In Cassandra, the minimum consistency level for read and write operations is ONE, meaning that only a single replica needs to acknowledge the operation for it to be considered successful. This is fast, but in a situation where you have one down host, it could mean data loss, and later reads may or may not show the newest write depending on which replicas are involved and whether they’re received the previous write. For better durability and consistency, Cassandra also provides various quorum levels that require a response from multiple replicas, as well as an ALL consistency that requires responses from every replica.

Cassandra Is My Type of Database

Curious to know more about consistency limitations and LWTs in Cassandra? Christopher Batey’s presentation at the 2016 Cassandra Summit does a good job of explaining the details.

The Problem We Found With LWTs During Datacenter Migrations

Usually we use one datacenter in Cassandra, but there are circumstances where we sometimes stand up a second datacenter in the cluster and migrate to it, then tear down the original. We typically do this either to change num_tokens, to move data when we’re refreshing hardware, or to physically move to another nearby data center.

The TL:DR

We reasoned through the interaction between LWTs/serial and datacenter migrations and found a hole—there’s no guarantee of LWT correctness during a topology change (that is, a change to the number of replicas) large enough to change the number of replicas needed to satisfy quorum. It turns out that combining LWTs and datacenter migrations can violate consistency guarantees in subtle ways without some specific steps and tools to work around it.

The Long Version

Let’s say you are standing up a new datacenter, and you need to copy an existing datacenter to it. So, you have two datacenters—datacenter A, the existing datacenter, and datacenter B, the new datacenter. Let’s say datacenter A has three replicas you need to copy for simplicity’s sake, and you’re using quorum writes to ensure consistency.

Refresher: What is Quorum-Based Consistency in Cassandra?

Quorum consistency in Cassandra is based on the concept that a specific number of replicas must participate in a read or write operation to ensure consistency and availability—a majority (n/2 +1) of the nodes must respond before considering the operation as successful. This ensures that the data is durably stored and available even if a minority of replicas are unavailable.

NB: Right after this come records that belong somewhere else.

(** * RTags: the [rc] query client and the project's visited-file bookkeeping

    A shallow embedding of [rclient/main.cpp] (the command line query
    client) and of the inline part of [src/Project.h], followed by the
    properties of the specification that concern them.

    Conventions.
    - Unsigned C++ integers are [N]; where the code does arithmetic that can
      wrap, the reduction modulo [2^32] is written out.
    - [QByteArray], [Path] and [char*] values are [string]s.
    - [QList] is [list]; a [QSet] is a duplicate free [list] standing for one
      iteration order of the set.
    - [Set<T>] and [Hash<K,V>] of rct are [gset] and [gmap]. *)

From Stdlib Require Import ZArith NArith Ascii List Lia Bool DecimalString.
From stdpp Require Import base decidable countable gmap sets list strings sorting.

Local Open Scope N_scope.

(** ** Locations *)

(** [Location]: a file id, a line and a column, all [unsigned]. A zero file
    id is the invalid location. *)
Record Location : Type := mkLocation {
  file : N;
  line : N;
  column : N
}.

#[global] Instance Location_eq_dec : EqDecision Location.
Proof. solve_decision. Defined.

#[global] Instance Location_countable : Countable Location.
Proof.
  refine (inj_countable' (fun l => (file l, line l, column l))
                         (fun t => mkLocation t.1.1 t.1.2 t.2) _).
  by intros [].
Defined.

(** [!loc.file] *)
Definition isNull (l : Location) : bool := N.eqb (file l) 0.
Definition isValid (l : Location) : bool := negb (isNull l).

Definition nullLocation : Location := mkLocation 0 0 0.

(** ** [Project::visitFile] *)

Module Project.

(** Address of a heap allocated [IndexerJob] (the target of a
    [std::shared_ptr<IndexerJob>]). *)
Definition ptr := positive.

(** The part of [IndexerJob] that [Project.h] touches: the set of visited
    files, a [Set<uint32_t>]. *)
Record IndexerJob : Type := mkIndexerJob {
  visited : gset N
}.

(** [Project::JobData]. [job] is a shared pointer, [None] when null. The
    [pending] source descriptor plays no role below and is left out. *)
Record JobData : Type := mkJobData {
  crashCount : Z;
  job : option ptr
}.

(** The members of [Project] read or written by [visitFile], and the heap
    holding the jobs the shared pointers refer to. *)
Record State : Type := mkState {
  mVisitedFiles : gset N;
  mJobs : gmap N JobData;
  heap : gmap ptr IndexerJob
}.

(** Conversion of the 64 bit job id to the element type of [visited]. *)
Definition to_uint32 (n : N) : N := n mod 2 ^ 32.

(** [bool Project::visitFile(uint32_t fileId, uint64_t id)].
    [Set::insert] returns whether the element was new. The keys of
    [mJobs], a [Hash<uint32_t, JobData>], and the elements of [visited]
    are [uint32_t]: the 64 bit [id] is converted where it is handed to
    [contains], to [operator[]] and to [insert]. A failed [assert]
    aborts the program, which is the result [None]; with the assertions
    compiled out the same calls end in the use of a null job pointer. *)
Definition visitFile (fileId id : N) (p : State) : option (bool * State) :=
  if decide (fileId ∈ mVisitedFiles p) then Some (false, p)
  else
    let visitedFiles := {[fileId]} ∪ mVisitedFiles p in
    match mJobs p !! to_uint32 id with
    | None => None
    | Some data =>
        match job data with
        | None => None
        | Some j =>
            match heap p !! j with
            | None => None
            | Some ij =>
                let ij' := mkIndexerJob ({[to_uint32 id]} ∪ visited ij) in
                Some (true, mkState visitedFiles (mJobs p) (<[j := ij']> (heap p)))
            end
        end
    end.

(** The elements of a [Set<uint32_t>] from [begin()] to [end()]: the set
    is ordered, so they come in ascending order. *)
Definition ascending (s : gset N) : list N := merge_sort N.le (elements s).

(** [Map<Path, uint32_t> Project::visitedFiles() const], with the path of
    a file id given by [path] ([Location::path]). The loop walks the set
    from its least element on, and [ret[...] = *it] replaces what an
    earlier turn stored under the same path. *)
Definition visitedFiles (path : N -> string) (p : State) : gmap string N :=
  foldl (fun ret fileId => <[path fileId := fileId]> ret) ∅
        (ascending (mVisitedFiles p)).

(** A run of calls of [visitFile], each with its file and its job, as the
    indexer jobs make them one after the other; the results in order. *)
Fixpoint visitFiles (calls : list (N * N)) (p : State) : option (list bool * State) :=
  match calls with
  | [] => Some ([], p)
  | (fileId, id) :: calls' =>
      match visitFile fileId id p with
      | None => None
      | Some (b, p') =>
          match visitFiles calls' p' with
          | None => None
          | Some (bs, p'') => Some (b :: bs, p'')
          end
      end
  end.

(** [bool isIndexing() const { return !mJobs.isEmpty(); }] *)
Definition isIndexing (p : State) : bool := negb (bool_decide (mJobs p = ∅)).

(** How many of the calls returned [true]. *)
Definition granted (bs : list bool) : nat := length (List.filter id bs).

(** The two assertions of [visitFile] hold for the job [id]: its key, the
    id converted to [uint32_t], is in [mJobs] with a job to point to. *)
Definition running (p : State) (id : N) : Prop :=
  ∃ d j ij, mJobs p !! to_uint32 id = Some d ∧ job d = Some j ∧ heap p !! j = Some ij.

End Project.

(** ** The symbol store *)

Module SymbolStore.

(** Modelled from the spec: the symbol store ([Project::mSymbols] and the
    [insertBatch], [remove] and sync operations on it) is declared in
    [Project.h] but implemented outside the surfaced sources. The
    definitions of this module follow sections 3, 4.2 and 4.6 of the
    specification. A [CursorInfo] keeps its name, its USR and the two link
    sets; the other attributes carry no links. *)
Record CursorInfo : Type := mkCursorInfo {
  symbolName : string;
  usr : string;
  targets : gset Location;
  references : gset Location
}.

(** Modelled from the spec: the [SymbolMap], a mapping from [Location] to
    [CursorInfo]. *)
Abbreviation SymbolMap := (gmap Location CursorInfo).

(** Modelled from the spec: dropping from a [CursorInfo] every link that
    points into file [f] (the body of "remove inverse references from
    every other CursorInfo that pointed into it"). *)
Definition unlink (f : N) (ci : CursorInfo) : CursorInfo :=
  mkCursorInfo (symbolName ci) (usr ci)
               (filter (fun l => file l ≠ f) (targets ci))
               (filter (fun l => file l ≠ f) (references ci)).

(** Modelled from the spec: [remove(FileId)], "purge all entries for that
    FileId and remove inverse references from every other CursorInfo that
    pointed into it". *)
Definition remove (f : N) (s : SymbolMap) : SymbolMap :=
  unlink f <$> filter (fun kv => file kv.1 ≠ f) s.

(** The batch entries whose [targets] (resp. [references]) contain [l]. *)
Definition targeting (batch : SymbolMap) (l : Location) : gset Location :=
  dom (filter (fun kv => l ∈ targets kv.2) batch).
Definition referring (batch : SymbolMap) (l : Location) : gset Location :=
  dom (filter (fun kv => l ∈ references kv.2) batch).

(** Modelled from the spec: the repair of inverse links. The stored
    [CursorInfo] at [l] gains, as a reference, every batch entry that
    targets [l] and, as a target, every batch entry that lists [l] among
    its references. *)
Definition relink (batch : SymbolMap) (l : Location) (ci : CursorInfo) : CursorInfo :=
  mkCursorInfo (symbolName ci) (usr ci)
               (targets ci ∪ referring batch l)
               (references ci ∪ targeting batch l).

(** Modelled from the spec: [insertBatch(FileId, batch)], "atomic
    replacement of all entries for that FileId. Any prior Locations with
    that FileId are removed first; their inverse links in other files'
    CursorInfos are repaired". Only the entries of the batch that lie in
    file [f] are taken. *)
Definition insertBatch (f : N) (batch : SymbolMap) (s : SymbolMap) : SymbolMap :=
  let b := filter (fun kv => file kv.1 = f) batch in
  map_imap (fun l ci => Some (relink b l ci)) (b ∪ remove f s).

(** Modelled from the spec: one sync pass (section 4.6, step 2), "for each
    FileId in pendingData: call store.insertBatch(FileId, result)". *)
Definition sync (pendingData : list (N * SymbolMap)) (s : SymbolMap) : SymbolMap :=
  foldl (fun s fb => insertBatch fb.1 fb.2 s) s pendingData.

(** Modelled from the spec: the operations that change the store, and a
    store's history from the empty store the engine starts with. *)
Inductive Op : Type :=
  | OpRemove (f : N)
  | OpInsertBatch (f : N) (batch : SymbolMap)
  | OpSync (pendingData : list (N * SymbolMap)).

Definition apply (s : SymbolMap) (op : Op) : SymbolMap :=
  match op with
  | OpRemove f => remove f s
  | OpInsertBatch f batch => insertBatch f batch s
  | OpSync pendingData => sync pendingData s
  end.

Definition replay (ops : list Op) : SymbolMap := foldl apply ∅ ops.

(** The symmetric reference invariant over the stored locations. *)
Definition symmetric (s : SymbolMap) : Prop :=
  map_Forall (fun a ca =>
    map_Forall (fun b cb => b ∈ targets ca ↔ a ∈ references cb) s) s.

#[global] Instance symmetric_dec s : Decision (symmetric s).
Proof. unfold symmetric. apply _. Defined.

End SymbolStore.

(** ** The location codec *)

Module LocationCodec.

(** Modelled from the spec: [Database::createLocation] and
    [Database::locationToString] are members of [Database], whose code is
    outside the surfaced sources. Section 4.1 of the specification has the
    parser: "User-location parsing accepts [path:line:column] and
    [path:line] (column defaults to 1). The path is canonicalized
    (absolute, symlinks resolved) before interning. Failure: malformed
    strings yield the sentinel invalid location". Section 6 has the
    printed form, [path:line:column]. *)










End LocationCodec.

(** ** [getopt_long] *)

(** The option scanner of the C library, as [main] uses it: GNU
    [getopt_long] with [opterr = 0], an option string that starts with a
    letter (so that arguments are permuted, which for the caller means that
    non-option words are skipped), and a table whose [flag] members are all
    null. *)
Module Getopt.

Inductive has_arg_t : Type := no_argument | required_argument | optional_argument.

You have different types of quorum you can choose from, and here’s how those defaults make a decision: 

  • Local quorum: Two out of the three replicas in the datacenter I’m talking to must respond in order to return success. I don’t care about the other datacenter.
  • Global quorum: Four out of the six total replicas must respond in order to return success, and it doesn’t matter which datacenter they come from.
  • Each quorum: Two out of the three replicas in each datacenter must respond in order to return success.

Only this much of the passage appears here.